-- Opening Marker --

(** ** Lists of resources *)

(** What a test is told of a list request, by the status of its answer. *)
Lemma list_response_errors {T} (unmarshal : string -> result (list T)) status body config err :
  HandleResourceListResponse unmarshal status body config = Err err ->
  (status = 200%Z /\ exists e, unmarshal body = Err e) \/
  errors_is err (if (status =? 404)%Z then client_ErrResourceNotFound else if (status =? 403)%Z then client_ErrAccessDenied
    else if (status =? 500)%Z then client_ErrServerError else client_ErrUnexpectedStatus) = true.
Proof.
  unfold HandleResourceListResponse. destruct (Z.eqb_spec status 200) as [->|Hs].
  - destruct (unmarshal body); intros [= <-]. left. eauto.
  - right. destruct (status =? 404)%Z, (AllowNotFound config), (status =? 403)%Z, (AllowForbidden config), (status =? 500)%Z;
      simplify_eq/=; cbn; by rewrite ?bool_decide_true.
Qed.

(** The two options that allow a status change nothing. *)
Lemma allowed_statuses_ignored {T} (unmarshal : string -> result (list T)) status body config forbidden notFound :
  HandleResourceListResponse unmarshal status body
    {| ResourceType := ResourceType config; ResourceID := ResourceID config; ResourceIDType := ResourceIDType config;
       AllowForbidden := forbidden; AllowNotFound := notFound |} =
  HandleResourceListResponse unmarshal status body config.
Proof. unfold HandleResourceListResponse. by destruct forbidden, notFound, (AllowForbidden config), (AllowNotFound config). Qed.

(** ** Witnesses *)

Module witnesses.

Definition bytes16 : buffer 16 := exist _ "0123456789abcdef" eq_refl.
Definition bytes8 : buffer 8 := exist _ "01234567" eq_refl.

Definition api : APIClient := NewAPIClient "https://api/" "secret" 30 true.

Definition parent : string := "00-" +:+ hex_bytes (`bytes16) +:+ "-" +:+ hex_bytes (`bytes8) +:+ "-01".

Definition sent (token : string) : Request :=
  {| Method := "GET"; URL := "https://api/clusters"; Header := headers (SetAuthToken token api) parent None; ReqBody := None |}.

Definition get_trace (token : string) : trace clientE :=
  [Ev (NewRequest "GET" "https://api/clusters" None) None; Ev (RandRead 16) bytes16; Ev (RandRead 8) bytes8;
   Ev Now 5%Z; Ev (Do (sent token)) (Ok {| StatusCode := 200 |}); Ev Now 9%Z; Ev ReadAll (Ok "[]"); Ev CloseBody tt].
(* ===== verification/CheckLicense.v ===== *)
(** * CheckLicense: the license checker

    hack/check_license, the tool that fails a build whose Go files lack a
    license.  The file system, the Go parser (which gives the texts of a file's
    comments, by group) and the clock are calls; a slice or index out of range,
    where the tool panics, is [None]. *)

From S2P Require Import Prelude Errors GoStrings Effects.
From Stdlib Require Import Ascii.

(** The errors the tool reports, and the text after them. *)
Inductive license_error : Type :=
| errFail
| errNoComments (path : string)
| errFirstCommentNotLicense (context : string)
| errOther (err : error).

#[export] Instance license_error_eq : EqDecision error -> EqDecision license_error.
Proof. intros He. solve_decision. Defined.

(** The calls: the walk of the working directory lists files and directories. *)
Inductive fileE : Type -> Type :=
| Walk : fileE (result (list (string * bool)))
| ReadFile (path : string) : fileE (result string)
| ParseFile (path : string) : fileE (result (list (list string)))
| CurrentYear : fileE Z
| Print (path : string) (err : license_error) : fileE unit.

Module check_license.

Definition quote_mark : string := String (ascii_of_N 34) EmptyString.

(** apache2LicenseHeader. *)
Definition apache2LicenseHeader : string :=
  strings_Join newline
    ["Licensed under the Apache License, Version 2.0 (the " +:+ quote_mark +:+ "License" +:+ quote_mark +:+ ");";
     "you may not use this file except in compliance with the License.";
     "You may obtain a copy of the License at";
     "";
     "    http://www.apache.org/licenses/LICENSE-2.0";
     "";
     "Unless required by applicable law or agreed to in writing, software";
     "distributed under the License is distributed on an " +:+ quote_mark +:+ "AS IS" +:+ quote_mark +:+ " BASIS,";
     "WITHOUT WARRANTIES OR CONDITIONS OF ANY KIND, either express or implied.";
     "See the License for the specific language governing permissions and";
     "limitations under the License."].

(** filepath.Ext: from the last dot, if no slash follows it. *)
Fixpoint filepath_Ext (s : string) : string :=
  match s with
  | EmptyString => ""
  | String c s' =>
    if Ascii.eqb c "."%char && string_forallb (fun c => negb (Ascii.eqb c "."%char || Ascii.eqb c "/"%char)) s' then s
    else filepath_Ext s'
  end.

(** The files of the walk that have an extension. *)
Definition glob (extension : string) : prog fileE (result (list string)) :=
  attempt (call Walk) (fun entries : list (string * bool) =>
    Ret (Ok (omap (fun '(path, isDir) =>
      if (isDir : bool) then None else if decide (filepath_Ext path <> extension) then None else Some path) entries))).

Definition commentIsGoBuild (comment : string) : bool := HasPrefix comment "//go:build".

(** The white space strings.TrimSpace trims, in UTF-8: U+0009 to U+000D, space,
    U+0085, U+00A0, U+1680, U+2000 to U+200A, U+2028, U+2029, U+202F, U+205F and
    U+3000.  UTF-8 being self-synchronising, the first or last rune of a string is
    one of these exactly when the string starts or ends with its bytes. *)
Definition bytes (l : list N) : string := String.string_of_list_ascii (map ascii_of_N l).

Definition spaces : list string :=
  map bytes ([[9]; [10]; [11]; [12]; [13]; [32]; [194; 133]; [194; 160]; [225; 154; 128]] ++
    map (fun n => [226; 128; 128 + n]) [0; 1; 2; 3; 4; 5; 6; 7; 8; 9; 10; 40; 41; 47] ++
    [[226; 129; 159]; [227; 128; 128]])%N.

Definition leading_space (s : string) : option string :=
  snd <$> list_find (fun x => HasPrefix s x = true) spaces.

(** The runes a string starts with that are white space; [n] bounds their number. *)
Fixpoint TrimLeft (n : nat) (s : string) : string :=
  match n, leading_space s with
  | S n', Some x => TrimLeft n' (String.substring (String.length x) (String.length s - String.length x) s)
  | _, _ => s
  end.

(** And those it ends with: it is white space from some byte on. *)
Fixpoint TrimRight (s : string) : string :=
  if decide (TrimLeft (String.length s) s = "") then ""
  else match s with EmptyString => EmptyString | String c s' => String c (TrimRight s') end.

Definition TrimSpace (s : string) : string := TrimRight (TrimLeft (String.length s) s).

(** The submatches of ^Copyright (\d{4})(?:-(\d{4}))? (.* )$ in one line. *)
Definition year_digits (s : string) : option (string * string) :=
  match s with
  | String a (String b (String c (String d s'))) =>
    if is_digit a && is_digit b && is_digit c && is_digit d
    then Some (String a (String b (String c (String d EmptyString))), s') else None
  | _ => None
  end.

-- Closing Marker --

- **WHAT IS EXPECTED**
Quote in full each line from the top of the records above through the line with "(** The two"; stop after that line.

- **EXPECTED ANSWER**
(** ** Lists of resources *)

(** What a test is told of a list request, by the status of its answer. *)
Lemma list_response_errors {T} (unmarshal : string -> result (list T)) status body config err :
  HandleResourceListResponse unmarshal status body config = Err err ->
  (status = 200%Z /\ exists e, unmarshal body = Err e) \/
  errors_is err (if (status =? 404)%Z then client_ErrResourceNotFound else if (status =? 403)%Z then client_ErrAccessDenied
    else if (status =? 500)%Z then client_ErrServerError else client_ErrUnexpectedStatus) = true.
Proof.
  unfold HandleResourceListResponse. destruct (Z.eqb_spec status 200) as [->|Hs].
  - destruct (unmarshal body); intros [= <-]. left. eauto.
  - right. destruct (status =? 404)%Z, (AllowNotFound config), (status =? 403)%Z, (AllowForbidden config), (status =? 500)%Z;
      simplify_eq/=; cbn; by rewrite ?bool_decide_true.
Qed.

(** The two options that allow a status change nothing. *)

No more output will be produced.